**TASK BRIEF:** Lines from the beginning of the data through the line containing "- intros j1 j2 g1 g2 k H1 H2 K1 K2." are to be copied exactly, with no other line included.

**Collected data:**

Lemma call_field_logs s r try i c s' ans :
  logs_fit (ex_fields s) (ex_world s) -> call_field env custom_call s r try i c = (s', ans) ->
  logs_fit (ex_fields s') (ex_world s').
Proof.
  intros Hl. unfold call_field, call_field_at. destruct (ex_fields s !! i) as [[f|]|] eqn:Ei; [|by intros [= <- _]..].
  destruct (try && negb (tryable f)); [by intros [= <- _]|].
  destruct (do_call env custom_call c f (ex_world s) r) as [[f' wd'] a] eqn:Ec. intros [= <- _]. cbn.
  destruct (do_call_log _ _ _ _ _ _ _ Ec) as (Hk & Hown & Hother). destruct Hl as [L1 L2 L3].
  assert (forall j g, <[i:=Some f']> (ex_fields s) !! j = Some (Some g) ->
    exists g0, ex_fields s !! j = Some (Some g0) /\ key g0 = key g /\ (i <> j -> g0 = g) /\ (i = j -> g = f')) as Hins.
  { intros j g. destruct (decide (i = j)) as [<-|Hne].
    - rewrite list_lookup_insert_eq by (by eapply lookup_lt_Some). intros [= <-]. by exists f.
    - rewrite list_lookup_insert_ne by done. intros Hg. by exists g. }
  split.
  - intros j1 j2 g1 g2 k H1 H2 K1 K2.
    apply Hins in H1 as (h1 & H1 & E1 & _). apply Hins in H2 as (h2 & H2 & E2 & _).
    apply (L1 j1 j2 h1 h2 k); [done|done|congruence|congruence].
  - intros j g k Hg Kg. destruct (Hins j g Hg) as (g0 & Hg0 & E0 & Hne & Heq).
    destruct (decide (i = j)) as [<-|Hij].
    + rewrite (Heq eq_refl). simplify_eq. apply Hown; [congruence|]. eapply L2; [exact Ei|congruence].
    + rewrite Hother; [rewrite <- (Hne Hij); eapply L2; [exact Hg0|congruence]|].
      intros Kf. apply Hij. apply (L1 i j f g0 k); [done|done|done|congruence].
  - intros k Hk'. unfold closed.
    assert (key f <> Some k) as Hf.
    { rewrite <- Hk. eapply (Hk' i). by rewrite list_lookup_insert_eq by (by eapply lookup_lt_Some). }
    rewrite Hother by done. apply L3. intros j g Hg. destruct (decide (i = j)) as [<-|Hij]; [congruence|].
    eapply (Hk' j). by rewrite list_lookup_insert_ne.
Qed.

Lemma exec_logs direct r p s s' err :
  logs_fit (ex_fields s) (ex_world s) -> exec env custom_call direct r p s = (s', err) ->
  logs_fit (ex_fields s') (ex_world s').
Proof.
  intros Hl. apply (exec_inv env custom_call (fun s => logs_fit (ex_fields s) (ex_world s)) (fun _ => True)); try done.
  - intros s1 try i c s2 ans H1 _ H2. by eapply call_field_logs.
  - intros _ s1 t [L1 L2 L3]. by split.
  - clear. induction p; cbn; auto.
Qed.

(** ** Providers and the databases

    A provider is connected to at most one database: its values hold no open
    transaction, and its cleanup closes the one its value holds. *)
Class TameProvider (dp : provider) (ko : option nat) : Prop := {
  tame_value : forall wd r wd' a err, Value dp wd r = Ret (wd', a, err) ->
    world_dbs wd' = world_dbs wd /\ forall f, a = Some f -> key f = ko /\ tx_of f = None;
  tame_cleanup : forall c, Cleanup dp = Some c -> forall wd f err wd' err', key f = ko ->
    c wd f err = Ret (wd', err') ->
    (forall k, ko = Some k -> protocol (get_log wd k) = Some (tx_of f) -> closed wd' k) /\
    (forall k, ko <> Some k -> get_log wd' k = get_log wd k);
  tame_closes : forall k, ko = Some k -> is_Some (Cleanup dp)
}.

#[local] Ltac solve_tame :=
  let H := fresh "H" in
  intros ????? H; cbn in H; simplify_eq; split; [done|]; intros ? ?; by simplify_eq.

#[export] Instance tame_db name k drv : TameProvider (dbProvider name k drv) (Some k).
Proof.
  split; [solve_tame| |by eexists].
  intros c [= <-] wd f err wd' err' Hk. destruct f as [|q|k' drv' tx|m|fs e| |d| |v]; try done.
  injection Hk as ->.
  destruct (DotDBConfig_Cleanup drv' {| tx := tx; db_log := get_log wd k |} err) as [d e] eqn:E.
  intros [= <- <-]. split.
  - intros k'' [= <-] Hp. unfold closed. rewrite get_log_set.
    destruct (Cleanup_ok drv' {| tx := tx; db_log := get_log wd k |} err Hp) as [H1 H2].
    rewrite E in H1, H2. unfold db_ok in H1. cbn in H1, H2. by rewrite H1, H2.
  - intros k'' Hne. apply get_log_set_ne. congruence.
Qed.

#[export] Instance tame_X : TameProvider dotXProvider None.
Proof. split; [solve_tame|by intros c [= <-] ????? _ [= <- _]|done]. Qed.

#[export] Instance tame_Req : TameProvider dotReqProvider None.
Proof. split; [solve_tame|done|done]. Qed.

#[export] Instance tame_flags name m : TameProvider (flagsProvider name m) None.
Proof. split; [solve_tame|done|done]. Qed.

#[export] Instance tame_nats name : TameProvider (natsProvider name) None.
Proof. split; [solve_tame|done|done]. Qed.

#[export] Instance tame_dir name fs : TameProvider (dirProvider name fs) None.
Proof.
  split; [solve_tame| |done].
  intros c [= <-] wd f err wd' err' _. destruct f as [|q|k' drv' tx|m|fs' e| |d| |v]; try done.
  destruct (DotDirConfig_Cleanup (env_fs e) err) as [[d errs] e']. by intros [= <- _].
Qed.

#[export] Instance tame_Resp : TameProvider dotRespProvider None.
Proof.
  split; [solve_tame| |done].
  intros c [= <-] wd f err wd' err' _. destruct f as [|q|k' drv' tx|m|fs' e| |d| |v]; try done.
  destruct (dotRespProvider_Cleanup d (world_w wd) err) as [[w e]|msg]; [|done]. cbn.
  by intros [= <- _].
Qed.

#[export] Instance tame_Flush : TameProvider dotFlushProvider None.
Proof.
  split; [solve_tame| |done].
  intros c [= <-] wd f err wd' err' _. destruct f as [|q|k' drv' tx|m|fs' e| |d| |v]; try done.
  cbn. destruct (dotFlushProvider_Cleanup (world_w wd) err) as [w e]. by intros [= <- _].
Qed.

(** ** Along a request *)

Definition keyed (kos : list (option nat)) (xs : list field) : Prop :=
  Forall2 (fun ko f => key f = ko) kos xs.

Lemma logs_fit_tail f xs wd wd1 :
  logs_fit (Some <$> f :: xs) wd -> (forall k, key f = Some k -> closed wd1 k) ->
  (forall k, key f <> Some k -> get_log wd1 k = get_log wd k) -> logs_fit (Some <$> xs) wd1.
Proof.
  intros [L1 L2 L3] Hc Ho. split.
  - intros i j g h k Hg Hh K1 K2. by apply (Nat.succ_inj i j), (L1 (S i) (S j) g h k).
  - intros i g k Hg K1. rewrite Ho; [by apply (L2 (S i))|].
    intros K2. by pose proof (L1 0 (S i) f g k eq_refl Hg K2 K1).
  - intros k Hk. destruct (decide (key f = Some k)) as [K|K]; [by apply Hc|].
    unfold closed. rewrite Ho by done. apply L3. intros [|i] g Hg; [by injection Hg as <-|by apply (Hk i)].
Qed.

Lemma cleanups_closed ps kos xs wd err wd' err' :
  Forall2 TameProvider ps kos -> keyed kos xs -> logs_fit (Some <$> xs) wd ->
  foldl cleanup_step (Ret (wd, err)) (zip ps xs) = Ret (wd', err') -> forall k, closed wd' k.
Proof.
  intros Ht. revert xs wd err. induction Ht as [|dp ko ps kos Hdp _ IH]; intros xs wd err Hx Hl H.
  { apply Forall2_nil_inv_l in Hx as ->. cbn in H. simplify_eq. intros k. by apply (fit_closed _ _ Hl). }
  apply Forall2_cons_inv_l in Hx as (f & xs' & Hf & Hx & ->).
  cbn [zip zip_with foldl cleanup_step fst snd mbind outcome_bind] in H.
  destruct (Cleanup dp) as [c|] eqn:Ec.
  - destruct (c wd f err) as [[wd1 e1]|msg] eqn:E; [|by rewrite cleanup_step_panic in H].
    destruct (tame_cleanup c Ec wd f err wd1 e1 Hf E) as [Hown Hother].
    eapply IH; [exact Hx| |exact H]. eapply logs_fit_tail; [exact Hl| |by rewrite Hf].
    intros k K. apply Hown; [congruence|]. by apply (fit_log _ _ Hl 0).
  - eapply IH; [exact Hx| |exact H]. eapply logs_fit_tail; [exact Hl| |done].
    intros k K. destruct (tame_closes k) as [? ?]; congruence.
Qed.

Lemma values_tame ps kos wd r wd' res :
  Forall2 TameProvider ps kos -> values wd r ps = Ret (wd', res) ->
  world_dbs wd' = world_dbs wd /\
  forall xs, res = Ok xs -> keyed kos xs /\ Forall (fun f => tx_of f = None) xs.
Proof.
  intros Ht. revert wd wd' res. induction Ht as [|dp ko ps kos Hdp _ IH]; intros wd wd' res; cbn [values].
  { intros [= <- <-]. split; [done|]. intros xs [= <-]. split; constructor. }
  destruct (Value dp wd r) as [[[wd1 a] err]|msg] eqn:E; cbn [mbind outcome_bind]; [|done].
  destruct (tame_value _ _ _ _ _ E) as [Hd Hf].
  destruct err as [e|]; [by intros [= <- <-]|]. destruct a as [f|]; [|done].
  destruct (values wd1 r ps) as [[wd2 res2]|msg] eqn:E2; cbn [mbind outcome_bind]; [|done].
  destruct (IH _ _ _ E2) as [Hd2 Hx]. intros [= <- <-]. split; [congruence|].
  destruct res2 as [xs|e]; cbn; [|done]. intros ys [= <-]. destruct (Hf f eq_refl) as [? ?].
  destruct (Hx xs eq_refl) as [? ?]. split; by constructor.
Qed.

Lemma logs_fit_start kos xs wd :
  keyed kos xs -> Forall (fun f => tx_of f = None) xs -> NoDup (omap id kos) ->
  (forall k, closed wd k) -> logs_fit (Some <$> xs) wd.
Proof.
  intros Hk Ht Hn Hc.
  assert (forall i f, (Some <$> xs) !! i = Some (Some f) -> xs !! i = Some f) as Hi.
  { intros i f. rewrite list_lookup_fmap. destruct (xs !! i); cbn; [by intros [= <-]|done]. }
  split.
  - intros i j f g k Hf%Hi Hg%Hi K1 K2. revert i j Hf Hg. clear Hc Ht Hi. revert Hn.
    induction Hk as [|ko h kos xs Hh Hk IH]; intros Hn i j Hf Hg; [done|].
    assert (forall n h', xs !! n = Some h' -> key h' = Some k -> k ∈ omap id kos) as Hin.
    { intros n h' Hn' K. destruct (Forall2_lookup_r _ _ _ _ _ Hk Hn') as (ko' & Hko & E).
      apply list_elem_of_omap. exists (Some k). split; [|done]. apply list_elem_of_lookup_2 with n. congruence. }
    destruct ko as [k0|]; cbn in Hn; [apply NoDup_cons in Hn as [Hn0 Hn]|].
    all: destruct i as [|i], j as [|j]; cbn in Hf, Hg; [done| | |f_equal; by apply IH]; simplify_eq.
    all: exfalso; try congruence; apply Hn0; try (assert (k0 = k) as -> by congruence); by eapply Hin.
  - intros i f k Hf%Hi K. rewrite Hc. f_equal. symmetry. by eapply Forall_lookup_1 in Hf; [|exact Ht].
  - done.
Qed.

Lemma exec_keyed kos direct r p fs wd b s' err :
  keyed kos fs -> exec env custom_call direct r p {| ex_fields := Some <$> fs; ex_world := wd; ex_buf := b |} = (s', err) ->
  exists fs', ex_fields s' = Some <$> fs' /\ keyed kos fs'.
Proof.
  intros Hk. apply (exec_inv env custom_call (fun s => exists fs', ex_fields s = Some <$> fs' /\ keyed kos fs') (fun _ => True)); try done.
  - intros s1 try i c s2 ans (fs1 & E1 & K1) _. unfold call_field, call_field_at. rewrite E1, list_lookup_fmap.
    destruct (fs1 !! i) as [f|] eqn:Ei; cbn; [|intros [= <- _]; by exists fs1].
    destruct (try && negb (tryable f)); [intros [= <- _]; by exists fs1|].
    destruct (do_call env custom_call c f (ex_world s1) r) as [[f' wd'] a] eqn:Ec. intros [= <- _]. cbn.
    exists (<[i := f']> fs1). split; [by rewrite list_fmap_insert|].
    destruct (do_call_log _ _ _ _ _ _ _ Ec) as (Hkey & _).
    destruct (Forall2_lookup_r _ _ _ _ _ K1 Ei) as (ko & Hko & E). unfold keyed.
    rewrite <- (list_insert_id kos i ko) by done. apply Forall2_insert; [done|congruence].
  - clear. induction p; cbn; auto.
  - by exists fs.
Qed.

(** The databases after the value was made, and after the cleanup. *)
Lemma request_closed d ps kos pool choice wd r wd1 pool1 res :
  dot_wf (typeOf custom_type) d -> dps d = ps -> Forall2 TameProvider ps kos -> NoDup (omap id kos) ->
  pool_ok d pool -> (forall k, closed wd k) ->
  dot_value (typeOf custom_type) d pool choice wd r = Ret (wd1, pool1, res) ->
  match res with
  | Err _ => pool_ok d pool1 /\ forall k, closed wd1 k
  | Ok fields => forall direct tmpl s err wd2 pool2 err2,
      exec env custom_call direct r tmpl (start_exec fields wd1) = (s, err) ->
      dot_cleanup d pool1 (ex_world s) (ex_fields s) err = Ret (wd2, pool2, err2) ->
      pool_ok d pool2 /\ forall k, closed wd2 k
  end.
Proof.
  intros Hwf Hps Ht Hn Hp Hc. 
  destruct (dot_value_wf (typeOf custom_type) d pool choice wd r Hwf Hp) as (pool' & Hp' & ->).
  rewrite Hps. destruct (values wd r ps) as [[w2 res2]|msg] eqn:E; [|done].
  destruct (values_tame _ _ _ _ _ _ Ht E) as [Hd Hx].
  assert (forall k, closed w2 k) as Hc2.
  { intros k. unfold closed. rewrite (get_log_dbs _ _ k Hd). apply Hc. }
  destruct res2 as [xs|e]; cbn; intros [= <- <- <-]; [|by split; [constructor|]].
  destruct (Hx xs eq_refl) as [Hk Htx]. intros direct tmpl s err wd2 pool2 err2 Hex Hcl.
  pose proof (logs_fit_start kos xs w2 Hk Htx Hn Hc2) as Hfit.
  destruct (exec_keyed kos direct r tmpl xs w2 [] s err Hk Hex) as (fs & Efs & Kfs).
  apply exec_logs in Hex; [|done]. rewrite Efs in Hex, Hcl.
  rewrite (dot_cleanup_wf (typeOf custom_type)) in Hcl; [|done|].
  2: { rewrite Hps. apply Forall2_length in Ht. apply Forall2_length in Kfs. lia. }
  destruct (foldl cleanup_step _ _) as [[w3 e3]|msg] eqn:Ef; [|done]. injection Hcl as <- <- <-.
  rewrite Hps in Ef. split; [by constructor|]. by eapply cleanups_closed.
Qed.

Lemma internal_error_closed wd (pool : list struct) res :
  (wd ← internal_error wd; Ret (wd, pool)) = Ret res -> (forall k, closed wd k) ->
  res.2 = pool /\ forall k, closed res.1 k.
Proof.
  unfold internal_error. destruct (http_Error _ _ _) as [w|msg]; cbn; [|done]. by intros [= <-].
Qed.

Lemma builtin_stable :
  stable (typeOf custom_type) (dotXProvider (Ext := Ext) (V := V) (P := P) (R := R) (Info := Info) (Entry := Entry)) /\
  stable (typeOf custom_type) (dotReqProvider (Ext := Ext) (V := V) (P := P) (R := R) (Info := Info) (Entry := Entry)) /\
  stable (typeOf custom_type) (dotRespProvider (Ext := Ext) (V := V) (P := P) (R := R) (Info := Info) (Entry := Entry)) /\
  stable (typeOf custom_type) (dotFlushProvider (Ext := Ext) (V := V) (P := P) (R := R) (Info := Info) (Entry := Entry)).
Proof.
  split_and!; [exists TX|exists TReq|exists TResp|exists TFlush];
    intros ????? Hv; cbn in Hv; by simplify_eq.
Qed.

**OUTPUT:**
Lemma call_field_logs s r try i c s' ans :
  logs_fit (ex_fields s) (ex_world s) -> call_field env custom_call s r try i c = (s', ans) ->
  logs_fit (ex_fields s') (ex_world s').
Proof.
  intros Hl. unfold call_field, call_field_at. destruct (ex_fields s !! i) as [[f|]|] eqn:Ei; [|by intros [= <- _]..].
  destruct (try && negb (tryable f)); [by intros [= <- _]|].
  destruct (do_call env custom_call c f (ex_world s) r) as [[f' wd'] a] eqn:Ec. intros [= <- _]. cbn.
  destruct (do_call_log _ _ _ _ _ _ _ Ec) as (Hk & Hown & Hother). destruct Hl as [L1 L2 L3].
  assert (forall j g, <[i:=Some f']> (ex_fields s) !! j = Some (Some g) ->
    exists g0, ex_fields s !! j = Some (Some g0) /\ key g0 = key g /\ (i <> j -> g0 = g) /\ (i = j -> g = f')) as Hins.
  { intros j g. destruct (decide (i = j)) as [<-|Hne].
    - rewrite list_lookup_insert_eq by (by eapply lookup_lt_Some). intros [= <-]. by exists f.
    - rewrite list_lookup_insert_ne by done. intros Hg. by exists g. }
  split.
  - intros j1 j2 g1 g2 k H1 H2 K1 K2.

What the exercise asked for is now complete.